The urea cycle consists of five enzymatic reaction steps that take place partly in the mitochondria and partly in the cytoplasm of liver cells (hepatocytes).

Step 1: Formation of Carbamoyl Phosphate

In the mitochondria of liver cells, ammonia is combined with carbon dioxide (CO₂) and adenosine triphosphate (ATP) by the enzyme carbamoyl phosphate synthetase I to form carbamoyl phosphate. This is the first and rate-limiting step of the cycle.

Step 2: Formation of Citrulline

Carbamoyl phosphate reacts with the amino acid ornithine, catalyzed by ornithine transcarbamylase, to form citrulline. Citrulline is then transported out of the mitochondria into the cytoplasm.

Step 3: Formation of Argininosuccinate

In the cytoplasm, citrulline combines with aspartate (another amino acid) via the enzyme argininosuccinate synthetase to form argininosuccinate. This step introduces the second nitrogen group that will ultimately be incorporated into urea.

Step 4: Formation of Arginine

Argininosuccinate is cleaved by argininosuccinate lyase into arginine and fumarate. Fumarate enters the citric acid cycle, linking the urea cycle to general energy metabolism.

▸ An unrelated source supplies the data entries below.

Definition add_reference (m : gmap string (list (nat * bool * nat))) (kv : string * (nat * bool * nat)) :=
  <[kv.1 := default [] (m !! kv.1) ++ [kv.2]]> m.

Definition PeerReferences (p : Policy) : gmap string (list (nat * bool * nat)) :=
  foldl add_reference ∅ (concat (imap rule_references (rules p))).

(** ** Validation against the registry *)

Record Registry := {
  regUsers : list string;
  regPeers : list string;
  regTags : list string;
  Overlay : prefix;
  Overlay6 : prefix;
}.

Inductive place :=
  | InGroup (g : string) (i : nat)
  | InTagOwners (t : string) (i : nat)
  | InSrc (i j : nat)
  | InDst (i j : nat).

Inductive reg_error :=
  | UnknownUser (w : place) (n : string)
  | UnknownGroup (w : place) (n : string)
  | OutsideOverlay6 (w : place) (p : prefix)
  | OverlapsOverlay (w : place) (p : prefix).
Inductive reg_warning :=
  | NoSuchTag (w : place) (n : string)
  | NoSuchPeer (w : place) (n : string).

(** [Selector.Name], empty for the kinds without one. *)
Definition sel_name (s : Selector) : string :=
  match s with SelUser n | SelGroup n | SelTag n | SelPeer n => n | _ => "" end.

(** The closure [check]: errors and warnings of one selector. *)
Definition check (p : Policy) (reg : Registry) (w : place) (s : Selector)
    : list reg_error * list reg_warning :=
  match s with
  | SelUser n => (when (negb (bool_decide (n ∈ regUsers reg))) (UnknownUser w n), [])
  | SelGroup n => (when (bool_decide (Groups p !! n = None)) (UnknownGroup w n), [])
  | SelTag n => ([], when (negb (bool_decide ("tag:" +:+ n ∈ regTags reg))) (NoSuchTag w n))
  | SelPeer n => ([], when (negb (bool_decide (n ∈ regPeers reg))) (NoSuchPeer w n))
  | SelCIDR x =>
      if Is6 (paddr x) then
        (when (PIsValid (Overlay6 reg)
               && ((pbits x <? pbits (Overlay6 reg)) || negb (Contains (Overlay6 reg) (paddr x))))
           (OutsideOverlay6 w x), [])
      else
        (when (PIsValid (Overlay reg) && Overlaps x (Overlay reg)
               && negb (Contains (Overlay reg) (paddr x)))
           (OverlapsOverlay w x), [])
  | SelAny | SelSelf | SelInternet => ([], [])
  end.

Definition member_errors (reg : Registry) (g : string * list string) : list reg_error :=
  concat (imap (λ i m, match ParseSelector m false with
    | Ok s => when (negb (bool_decide (sel_name s ∈ regUsers reg))) (UnknownUser (InGroup g.1 i) (sel_name s))
    | Err _ => []
    end) (g.2)).

(** [sortedKeys]: the entries of a map in the order of their keys. *)
Definition key_less {A} (a b : string * A) : bool := str_ltb a.1 b.1.
Definition sorted_entries {A} (m : gmap string A) : list (string * A) :=
  stable_sort key_less (map_to_list m).

(** Every selector [Validate] checks, with its place. *)
Definition owner_selectors (t : string * list string) : list (place * Selector) :=
  concat (imap (λ i o, match ParseSelector o false with
    | Ok s => [(InTagOwners t.1 i, s)] | Err _ => [] end) (t.2)).
Definition rule_selectors (i : nat) (r : parsedRule) : list (place * Selector) :=
  imap (λ j s, (InSrc i j, s)) (psrc r) ++ imap (λ j d, (InDst i j, Host d)) (pdst r).

Definition checked_selectors (p : Policy) : list (place * Selector) :=
  concat (owner_selectors <$> sorted_entries (TagOwners p)) ++ concat (imap rule_selectors (rules p)).

(** (errors, warnings); the Go function fails when there are errors. *)
Definition Validate (p : Policy) (reg : Registry) : list reg_error * list reg_warning :=
  let found := (λ ws, check p reg ws.1 ws.2) <$> checked_selectors p in
  (concat (member_errors reg <$> sorted_entries (Groups p)) ++ concat found.*1, concat found.*2).

(** ** Lemmas *)

Lemma when_nil {A} b (e : A) : when b e = [] ↔ b = false.
Proof. by destruct b. Qed.

Lemma concat_fmap_nil {A B} (f : A → list B) l :
  concat (f <$> l) = [] ↔ ∀ x, x ∈ l → f x = [].
Proof. by rewrite concat_nil, Forall_fmap, Forall_forall. Qed.

Lemma elem_of_sorted_entries {A} (m : gmap string A) k v :
  (k, v) ∈ sorted_entries m ↔ m !! k = Some v.
Proof. unfold sorted_entries. by rewrite elem_of_stable_sort, elem_of_map_to_list. Qed.

Lemma parse_each_ok {E A} (f : string → result E A) j l ok :
  parse_each f j l = (ok, []) ↔ Forall2 (λ s a, f s = Ok a) l ok.
Proof.
  revert j ok. induction l as [|s l IH]; simpl; intros j ok.
  { split; [intros; simplify_eq; constructor|by intros ->%Forall2_nil_inv_l]. }
  destruct (parse_each f (S j) l) as [ok' bad'] eqn:Ep.
  destruct (f s) eqn:Ef.
  - split.
    + intros; simplify_eq. constructor; [done|]. by apply (IH (S j)).
    + intros H. inversion H as [|? a' ? l' Ha Hl]; subst. apply (IH (S j)) in Hl. congruence.
  - split; [done|]. intros H. inversion H; congruence.
Qed.

(** ** What the checks mean *)

Definition rule_ok (r : Rule) (pr : parsedRule) : Prop :=
  Action r = "accept" ∧ Src r ≠ [] ∧ DstS r ≠ [] ∧
  Forall2 (λ s sel, ParseSelector s false = Ok sel) (Src r) (psrc pr) ∧
  Forall2 (λ s d, ParseDst s = Ok d) (DstS r) (pdst pr) ∧
  ParseProto (Proto r) = Some (pproto pr) ∧
  (pproto pr = ProtoICMP → ∀ d, d ∈ pdst pr → Ports d = [AllPorts]).

Definition groups_ok (gs : gmap string (list string)) : Prop :=
  ∀ g ms, gs !! g = Some ms →
    validLabel g = true ∧ ms ≠ [] ∧ ∀ m, m ∈ ms → ∃ u, ParseSelector m false = Ok (SelUser u).

Definition tag_owners_ok (ts : gmap string (list string)) : Prop :=
  ∀ t os, ts !! t = Some os →
    (∃ n, ParseSelector t false = Ok (SelTag n)) ∧ os ≠ [] ∧
    ∀ o, o ∈ os → ∃ n, ParseSelector o false = Ok (SelUser n) ∨ ParseSelector o false = Ok (SelGroup n).

Lemma is_user_name_spec m : is_user_name m = true ↔ ∃ u, ParseSelector m false = Ok (SelUser u).
Proof. unfold is_user_name. split; [intros; go_cases; eauto|by intros [u ->]]. Qed.
Lemma is_tag_name_spec m : is_tag_name m = true ↔ ∃ u, ParseSelector m false = Ok (SelTag u).
Proof. unfold is_tag_name. split; [intros; go_cases; eauto|by intros [u ->]]. Qed.
Lemma is_owner_name_spec m : is_owner_name m = true ↔
  ∃ n, ParseSelector m false = Ok (SelUser n) ∨ ParseSelector m false = Ok (SelGroup n).
Proof. unfold is_owner_name. split; [intros; go_cases; eauto|by intros [u [-> | ->]]]. Qed.

(** No error for any element of an indexed list of checks. *)
Lemma each_ok {A B} (f : A → bool) (e : nat → B) l :
  concat (imap (λ i m, when (negb (f m)) (e i)) l) = [] ↔ ∀ m, m ∈ l → f m = true.
Proof.
  rewrite concat_imap_nil. setoid_rewrite when_nil. setoid_rewrite negb_false_iff.
  setoid_rewrite list_elem_of_lookup. naive_solver.
Qed.

Lemma group_errors_nil g ms :
  group_errors (g, ms) = [] ↔
  validLabel g = true ∧ ms ≠ [] ∧ ∀ m, m ∈ ms → ∃ u, ParseSelector m false = Ok (SelUser u).
Proof.
  unfold group_errors; simpl. setoid_rewrite <- is_user_name_spec.
  rewrite <- (each_ok is_user_name (GroupMember g)).
  split.
  - intros [H1 [H2 H3]%app_nil]%app_nil. apply when_nil in H1, H2. by go_bool.
  - intros (H1 & H2 & H3). rewrite H1, H3, bool_decide_false by done. done.
Qed.

Lemma tag_errors_nil t os :
  tag_errors (t, os) = [] ↔
  (∃ n, ParseSelector t false = Ok (SelTag n)) ∧ os ≠ [] ∧
    ∀ o, o ∈ os → ∃ n, ParseSelector o false = Ok (SelUser n) ∨ ParseSelector o false = Ok (SelGroup n).
Proof.
  unfold tag_errors; simpl. setoid_rewrite <- is_owner_name_spec. rewrite <- is_tag_name_spec.
  rewrite <- (each_ok is_owner_name (TagOwner t)).
  split.
  - intros [H1 [H2 H3]%app_nil]%app_nil. apply when_nil in H1, H2. by go_bool.
  - intros (H1 & H2 & H3). rewrite H1, H3, bool_decide_false by done. done.
Qed.

Lemma icmp_errors_nil i proto dst :
  (if decide (proto = ProtoICMP)
   then concat (imap (λ j d, when (negb (all_ports d)) (RuleICMPPorts i j)) dst) else []) = []
  ↔ (proto = ProtoICMP → ∀ d, d ∈ dst → Ports d = [AllPorts]).
Proof.
  case_decide; [|naive_solver]. rewrite (each_ok all_ports).
  unfold all_ports. setoid_rewrite bool_decide_eq_true. naive_solver.
Qed.

Lemma parse_rule_ok i r pr : parse_rule i r = (pr, []) ↔ rule_ok r pr.
Proof.
  unfold parse_rule, rule_ok. rewrite <- (parse_each_ok _ 0), <- (parse_each_ok _ 0).
  split.
  - destruct (parse_each _ 0 (Src r)) as [src sbad].
    destruct (parse_each ParseDst 0 (DstS r)) as [dst dbad].
    intros [= <- [H1 [H2 [H3 [H4 [H5 [H6 H]%app_nil]%app_nil]%app_nil]%app_nil]%app_nil]%app_nil].
    apply when_nil in H1, H2, H4, H6. apply fmap_nil_inv in H3, H5.
    pose proof (proj1 (icmp_errors_nil _ _ _) H) as Hic.
    go_bool. subst. simpl in *. destruct (ParseProto (Proto r)); [|done].
    split; [by apply dec_stable|]. done.
  - intros (Ha & Hs & Hd & -> & -> & Hp & Hic). rewrite Hp.
    cbn [default from_option]. rewrite (proj2 (icmp_errors_nil i _ _)) by done.
    rewrite !bool_decide_false by (done || (intros Hn; by apply Hn)). by destruct pr.
Qed.

Lemma imap_pairs_ok {A B C} (f : nat → A → B * list C) (R : A → B → Prop) l bs :
  (∀ i a b, f i a = (b, []) ↔ R a b) →
  ((imap f l).*1 = bs ∧ concat (imap f l).*2 = [] ↔ Forall2 R l bs).
Proof.
  intros Hf. revert f bs Hf. induction l as [|a l IH]; intros f bs Hf; simpl.
  { split; [intros [<- _]; constructor|by intros ->%Forall2_nil_inv_l]. }
  specialize (IH (f ∘ S)). split.
  - intros [<- [Ha Hl]%app_nil]. constructor.
    + apply (Hf 0%nat). rewrite <- Ha. by destruct (f 0%nat a).
    + apply IH; [|done]. intros. apply Hf.
  - intros H. inversion H as [|? b ? bs' Hab Hl]; subst. apply (Hf 0%nat) in Hab.
    apply IH in Hl as [<- Hl]; [|intros; apply Hf]. by rewrite Hab.
Qed.

Lemma parseRules_ok d rs :
  parseRules d = (rs, []) ↔
  groups_ok (docGroups d) ∧ tag_owners_ok (docTagOwners d) ∧ Forall2 rule_ok (docACLs d) rs.
Proof.
  unfold parseRules, groups_ok, tag_owners_ok. setoid_rewrite <- group_errors_nil.
  setoid_rewrite <- tag_errors_nil. rewrite <- (imap_pairs_ok parse_rule rule_ok) by apply parse_rule_ok.
  split.
  - intros [= <- [Hg [Ht Hr]%app_nil]%app_nil]. split_and!; try done.
    + intros g ms Hm. apply concat_fmap_nil with (x := (g, ms)) in Hg; [done|].
      by apply elem_of_map_to_list.
    + intros t os Hm. apply concat_fmap_nil with (x := (t, os)) in Ht; [done|].
      by apply elem_of_map_to_list.
  - intros (Hg & Ht & <- & ->). f_equal. rewrite app_nil_r. apply app_nil. split.
    + apply concat_fmap_nil. intros [g ms] Hm%elem_of_map_to_list. by apply Hg.
    + apply concat_fmap_nil. intros [t os] Hm%elem_of_map_to_list. by apply Ht.
Qed.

Step 5: Cleavage of Arginine into Urea and Ornithine

The enzyme arginase cleaves arginine into urea and ornithine. The regenerated ornithine is transported back into the mitochondria to begin a new cycle, while the released urea enters the bloodstream and is excreted by the kidneys.

Clinical Relevance

The urea cycle is essential for detoxification. Disruptions in this metabolic pathway can have life-threatening consequences.

Urea Cycle Disorders

Urea cycle disorders (UCDs) are rare, mostly autosomal recessive inherited metabolic conditions in which one of the enzymes involved in the cycle is absent or functionally impaired. This leads to an accumulation of ammonia in the blood (hyperammonemia), which can cause severe brain damage.

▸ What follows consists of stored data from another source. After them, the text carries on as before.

(* ===== verification/Compile.v ===== *)
(** Compilation of a policy against the registered peers:
    [internal/control/policy/compile.go].

    [CompileWith] resolves every selector to a bitset over the peer list;
    [Allowed], [Visible], [FilterFor], [ForwardFor], [RoutesFor],
    [ExitNodesFor] and [MayUseTag] answer from those bitsets.  The second half
    states what the policy text means ([selects], [grants], [grants_route]) and
    proves that the compiled form gives exactly those answers. *)

From S2P Require Import Prelude GoStrings NetIP Ports Selector Policy.

(** [policy.Peer]. *)
Record Peer := {
  ID : string;
  Name : string;
  Owner : string;
  Tags : list string;
  IPv4 : addr;
  IPv6 : addr;
  Routes : list prefix;
}.

Record PortRule := { prProto : string; prLo : Z; prHi : Z }.
Record FilterRule := { frSrc : addr; frProto : string; frLo : Z; frHi : Z }.
Record ForwardRule := { fwSrc : addr; fwDst : prefix; fwProto : string; fwLo : Z; fwHi : Z }.
Record Route := { rtPrefix : prefix; rtVia : string }.

Definition ExitPrefix : prefix := Prefix (Addr4 0) 0.
Definition ExitPrefix6 : prefix := Prefix (Addr6 0 "") 0.

Record Summary := { sRules : Z; sPeers : Z; sVisiblePairs : Z }.

(** ** Bitsets: [b[i/64] |= 1 << (i%64)] *)

Abbreviation bitset := (list Z).

Definition newBitset (n : nat) : bitset := replicate ((n + 63) / 64)%nat 0.
Definition bset (b : bitset) (i : nat) : bitset :=
  alter (λ w, Z.lor w (Z.shiftl 1 (Z.of_nat (i mod 64)))) (i / 64)%nat b.
Definition bhas (b : bitset) (i : nat) : bool :=
  match b !! (i / 64)%nat with
  | Some w => negb (Z.land w (Z.shiftl 1 (Z.of_nat (i mod 64))) =? 0)
  | None => false
  end.
(** The loop [for i, w := range resolve(s) { b[i] |= w }]. *)
Definition bor (b c : bitset) : bitset := zip_with Z.lor b c.

Record crule := { csrc : bitset; cdst : bitset; cself : bool; cproto : string; cports : list PortRange }.
Record rrule := { rsrc : bitset; rprefix : prefix; rinternet : bool; rproto : string; rports : list PortRange }.

Record Compiled := {
  cHash : string;
  peers : list Peer;
  index : gmap string nat;
  crules : list crule;
  routeRules : list rrule;
  tagOwners : gmap string (gset string);
  summary : Summary;
}.

(** [IsRoute]: an IPv4 prefix entirely outside the overlay. *)
Definition IsRoute (p overlay : prefix) : bool :=
  PIsValid overlay && PIsValid p && Is4 (paddr p) && negb (Overlaps p overlay).
(** C21: the device follows the machine.  After any calls that included a
    step, the last command given is the one the state stands for: the sink
    while idle or unreachable, the endpoint being tried while probing (always
    a valid address, and the current candidate unless the list just changed),
    the relay proxy in relay.  A direct path is left to WireGuard: the last
    command is still the one given before the step that made it direct, and
    none was given by that step or since; but a machine that becomes direct in
    its very first step gives the sink in that step. *)
Theorem commands_follow_state (o : Options) (ops : list op) :
  Forall op_ok ops →
  let (m, c) := run o ops in
  started m = true →
  match state m with
  | Idle | Unreachable => c = Some CmdSink ∧ endpoint m = NoAddrPort
  | Probing => c = Some (CmdAt (endpoint m)) ∧ APIsValid (endpoint m) = true ∧
               (dirty m = false → candidates m !! idx m = Some (endpoint m))
  | Relay => c = Some CmdRelay ∧ endpoint m = NoAddrPort
  | Direct => APIsValid (endpoint m) = true ∧ became_direct o ops c
  end.
Proof.
  intros Hok. pose proof (run_inv o ops Hok) as [HI Hs]. pose proof (direct_since o ops Hok) as Hd. destruct (run o ops) as [m c]. simpl in *.
  intros Hst. specialize (Hs Hst). destruct HI as [_ H2 H3 H4 _ _ _ _ _]. destruct (state m); auto 10.
Qed.
Lemma ValidateEndpoints_ok eps : ValidateEndpoints eps = Ok tt ↔ report_ok eps.
Proof.
  unfold ValidateEndpoints, report_ok. destruct (Nat.ltb_spec MaxEndpoints (length eps)) as [Hlt|Hle].
  - split; [done|]. intros [? _]. lia.
  - assert (Forall endpoint_ok eps ↔ omap endpoint_error_of eps = []) as Heq.
    { induction eps as [|e eps IH]; [by split; [|constructor]|]. simpl.
      simpl in Hle. rewrite Forall_cons, <- endpoint_error_none, IH by lia.
      destruct (endpoint_error_of e); naive_solver. }
    rewrite Heq. destruct (omap endpoint_error_of eps); simpl; naive_solver.
Qed.

Lemma Set_table now id eps sym port t :
  (Set_ now id eps sym port t).1 =
  if decide (report_ok eps)
  then {| reported := <[id := {| endpoints := eps; symmetric := sym; listenPort := port; updated := now |}]> (reported t);
          observed := observed t |}
  else t.
Proof.
  unfold Set_. pose proof (ValidateEndpoints_ok eps) as H. destruct (ValidateEndpoints eps) as [[]|e].
  - rewrite decide_True by by apply H. done.
  - rewrite decide_False; [done|]. by intros ?%H.
Qed.

Lemma SetObserved_table now id ap t :
  (SetObserved now id ap t).1 =
  if decide (routable ap)
  then {| reported := reported t;
          observed := <[id := {| oAddr := AddrPort (Unmap (apaddr ap)) (apport ap); oUpdated := now |}]> (observed t) |}
  else t.
Proof.
  unfold SetObserved. destruct (_ || _) eqn:E; simpl.
  - rewrite decide_False; [done|]. intros (Hv & Hp & Hl & Hu).
    by rewrite Hv, Hl, Hu, (proj2 (Z.eqb_neq _ _) Hp) in E.
  - go_bool. by rewrite decide_True.
Qed.

(** A table row may lag behind the specification only when it has expired. *)
Definition tracks {A} (time : A → Z) (now : Z) (row spec : option A) : Prop :=
  row = spec ∨ row = None ∧ ∃ a, spec = Some a ∧ endpointTTL < Sub now (time a).

Lemma tracks_later {A} (time : A → Z) now now' row spec :
  now <= now' → tracks time now row spec → tracks time now' row spec.
Proof.
  intros Hle [?|(-> & a & -> & H)]; [by left|right]. split; [done|]. exists a. split; [done|].
  pose proof (Sub_mono now now' (time a) Hle). lia.
Qed.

• OTC deficiency (ornithine transcarbamylase deficiency): The most common urea cycle disorder, inherited in an X-linked manner.
• CPS-I deficiency: Deficiency of carbamoyl phosphate synthetase I.
• ASS deficiency (citrullinemia type I): Deficiency of argininosuccinate synthetase.
• ASL deficiency (argininosuccinic aciduria): Deficiency of argininosuccinate lyase.
• Arginase deficiency (argininemia): Deficiency of arginase.

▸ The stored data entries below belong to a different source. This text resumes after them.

Lemma grows_keys X srv srv' : grows X srv srv' → keys_of srv ⊆ keys_of srv'.
Proof.
  intros H. apply map_subseteq_spec. intros id k (s & Hs & <-)%keys_of_inv.
  destruct (H id s Hs) as (s' & Hs' & <- & _). by apply keys_of_lookup.
Qed.

Lemma grows_upd X id g srv :
  (∀ s, store srv !! id = Some s → key (g s) = key s ∧ (done s = true → done (g s) = true) ∧
     (X id → missed (g s) = missed s)) →
  grows X srv (upd id g srv).
Proof.
  intros H i s Hs. unfold upd. simpl. destruct (decide (i = id)) as [->|Hne].
  - rewrite lookup_alter_eq, Hs. simpl. exists (g s). split; [done|]. by apply H.
  - rewrite lookup_alter_ne by done. by exists s.
Qed.

Lemma grows_enqueue X id f srv : grows X srv (enqueue id f srv).1.
Proof.
  unfold enqueue. destruct (store srv !! id); [|done]. destruct (done _); [done|].
  destruct (_ <? _); [by apply grows_upd|done].
Qed.

Lemma grows_finish X id srv : grows X srv (finish id srv).
Proof.
  assert (grows X srv (close id srv)) as H by by apply grows_upd.
  unfold finish. destruct (store _ !! id); [|done]. by case_decide.
Qed.

Lemma grows_peerGone X id s now dst srv : grows X srv (peerGone id s now dst srv).1.
Proof.
  unfold peerGone. destruct (gone_due now dst s); [|done]. simpl.
  etrans; [|apply grows_enqueue]. by apply grows_upd.
Qed.

Lemma grows_forward X id s f now v srv :
  store srv !! id = Some s → grows X srv (forward id s f now v srv).1.1.
Proof.
  intros Hs. unfold forward. destruct (negb (IsWireGuard _)); [done|].
  pose proof (allowBytes_same (MaxBytesPerSecond (opts srv)) now (Z.of_nat (length (Payload f))) s)
    as (Hk & _ & Hd & Hm).
  destruct (allowBytes _ _ _ s) as [s1 ok]. simpl in Hk, Hd, Hm.
  assert (grows X srv (upd id (λ _, s1) srv)) as H1.
  { apply grows_upd. intros s' Hs'. simplify_eq. split_and!; [done|by rewrite Hd|done]. }
  set (srv1 := upd id (λ _, s1) srv) in *. destruct ok; cbn [negb]; [|done].
  destruct (visible v _ _) as [[]|]; [| |done].
  - destruct (sessions srv1 !! FKey f) as [dst|].
    + pose proof (grows_enqueue X dst (recv_frame (key s1) (Payload f)) srv1) as H2.
      destruct (enqueue dst _ srv1) as [srv2 sent]. destruct sent; by etrans.
    + pose proof (grows_peerGone X id s1 now (FKey f) srv1) as H2. destruct (peerGone _ _ _ _ _). by etrans.
  - pose proof (grows_peerGone X id s1 now (FKey f) (count 0 0 0 1 srv1)) as H2.
    destruct (peerGone _ _ _ _ _) as [srv2 b2]. simpl. etrans; [exact H1|]. etrans; [exact H2|]. by apply grows_upd.
Qed.

Lemma grows_open X o es k now srv : Inv o es srv → grows X srv (open k now srv).
Proof.
  intros HI. unfold open. set (srv1 := match sessions srv !! k with Some old => close old srv | None => srv end).
  assert (grows X srv srv1) as H1 by (subst srv1; destruct (sessions srv !! k); [by apply grows_upd|done]).
  assert (Inv o es srv1) as HI1 by (subst srv1; destruct (sessions srv !! k); [by apply close_inv|done]).
  etrans; [exact H1|]. clearbody srv1. intros id s Hs. simpl. exists s.
  pose proof (inv_next _ _ _ HI1 id s Hs). by rewrite lookup_insert_ne by lia.
Qed.

Lemma grows_close_where X P srv : grows X srv (close_where P srv).
Proof.
  intros id s Hs. unfold close_where. simpl. rewrite map_lookup_imap, Hs. simpl.
  eexists. split; [done|]. by destruct (_ && _).
Qed.

(** The events that touch a count of missed pings: a tick, a PONG. *)
Definition pongs (e : @event V) : option nat :=
  match e with EvFrame id f _ _ => if decide (FType f = TypePong) then Some id else None | _ => None end.
Definition ticks (e : @event V) : option nat := match e with EvTick id => Some id | _ => None end.

Lemma grows_handle X o es srv e :
  Inv o es srv → (∀ i, X i → pongs e ≠ Some i ∧ ticks e ≠ Some i) → grows X srv (handle srv e).1.
Proof.
  intros HI Hb. destruct e as [k now|id f now v|id|id ok|id|id|keep|]; simpl.
  - destruct (closed srv); [done|]. by eapply grows_open.
  - unfold with_session. destruct (store srv !! id) as [s|] eqn:Hs; [|by apply grows_same]. unfold on_frame.
    unfold pongs, ticks in Hb.
    destruct (decide (FType f = TypeSend)); [|destruct (decide (FType f = TypePing));
      [apply grows_enqueue|destruct (decide (FType f = TypePong)); [|by apply grows_same]]].
    + pose proof (grows_forward X id s f now v srv Hs) as H1. destruct (forward _ _ _ _ _ _) as [[srv1 os] stop].
      simpl in *. destruct stop; [|done]. etrans; [exact H1|apply grows_finish].
    + apply grows_upd. intros s' _. split_and!; [done..|]. intros Hbt. by destruct (Hb id Hbt).
  - apply grows_finish.
  - unfold with_session. destruct (store srv !! id) as [s|] eqn:Hs; [|by apply grows_same]. unfold on_write.
    destruct (out s) as [|f rest]; [done|]. destruct ok; [by apply grows_upd|]. simpl.
    etrans; [by apply (grows_upd X id (set_out rest))|by apply grows_upd].
  - unfold with_session. destruct (store srv !! id) as [s|] eqn:Hs; [|by apply grows_same]. unfold on_tick. simpl.
    destruct (done s); [done|].
    assert (grows X srv (upd id (set_missed (missed s + 1)) srv)) as H1.
    { apply grows_upd. intros s' _. split_and!; [done..|]. intros Hbt. by destruct (Hb id Hbt). }
    destruct (_ <? _); (etrans; [exact H1|]); [by apply grows_upd|apply grows_enqueue].
  - by apply grows_upd.
  - apply grows_close_where.
  - apply (grows_close_where X (λ _, true)).
Qed.

Lemma relay_run_snoc o es e :
  run o (es ++ [e]) = let r := handle (run o es).1 e in (r.1, (run o es).2 ++ r.2).
Proof.
  unfold run. rewrite foldl_app. simpl. destruct (foldl _ _ es) as [srv os]. simpl.
  by destruct (handle srv e).
Qed.

Lemma relay_run_inv o es : Inv o es (run o es).1 ∧ Forall (wrote_justified es (run o es).1) (run o es).2.
Proof.
  induction es as [|e es [IH1 IH2]] using rev_ind.
  { split; [|constructor]. split; try done. }
  rewrite relay_run_snoc. cbn [fst snd].
  assert (es ⊆ es ++ [e]) as Hsub by (intros x; rewrite elem_of_app; auto).
  pose proof (inv_mono _ _ _ _ Hsub IH1) as HI.
  destruct (handle_inv o (es ++ [e]) _ e HI) as [H1 H2]; [apply elem_of_app; right; by constructor|].
  split; [done|]. apply Forall_app. split; [|done].
  eapply Forall_impl; [exact IH2|]. intros [id f| |]; simpl; try done.
  intros Hj Ht. destruct (Hj Ht) as (d & Hd & Hjd). pose proof (grows_keys (λ _, False) _ _ (grows_handle (λ _, False) o _ _ e HI ltac:(done))) as Hg.
  exists d. split; [by eapply lookup_weaken|]. by eapply justified_mono.
Qed.
End Safety.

Symptoms of Urea Cycle Disorders

The symptoms of hyperammonemia can vary in severity and include:

• Nausea and vomiting
• Confusion and altered consciousness
• Seizures
• Lethargy progressing to coma
• Developmental delays in children

Liver Dysfunction

Since the urea cycle occurs almost exclusively in the liver, severe liver diseases (e.g., liver cirrhosis, liver failure) can significantly impair the capacity of the cycle and likewise lead to dangerous hyperammonemia.

Diagnosis

Diagnosis of urea cycle disorders involves:

• Measurement of ammonia levels in the blood (elevated in disorders)
• Analysis of amino acid profiles in plasma and urine (e.g., elevated citrulline in citrullinemia)
• Molecular genetic testing to identify the causative gene mutation
• Newborn screening: Many countries include urea cycle disorders in extended newborn screening programs

Treatment

Treatment of urea cycle disorders aims to reduce ammonia levels in the blood and prevent further damage:

• Protein-restricted diet: Reducing protein intake to limit ammonia production.
• Nitrogen scavengers: Substances such as sodium benzoate or sodium phenylbutyrate enable nitrogen excretion via alternative metabolic pathways.
• Arginine supplementation: In certain defects, arginine becomes an essential amino acid and requires supplementation.
• Liver transplantation: In severe cases, a liver transplant can functionally correct the defect, as the donor liver carries intact enzyme activity.
• Dialysis: Used in acute, life-threatening hyperammonemia for rapid ammonia removal.

References

1. Krebs, H. A. & Henseleit, K. (1932). Untersuchungen über die Harnstoffbildung im Tierkörper. Hoppe-Seyler's Zeitschrift für physiologische Chemie, 210(1-2), 33-66.
2. Brusilow, S. W. & Horwich, A. L. (2001). Urea Cycle Enzymes. In: Scriver, C. R. et al. (Eds.), The Metabolic and Molecular Bases of Inherited Disease, 8th ed., McGraw-Hill.
3. Häberle, J. et al. (2012). Suggested guidelines for the diagnosis and management of urea cycle disorders. Orphanet Journal of Rare Diseases, 7:32. DOI: 10.1186/1750-1172-7-32.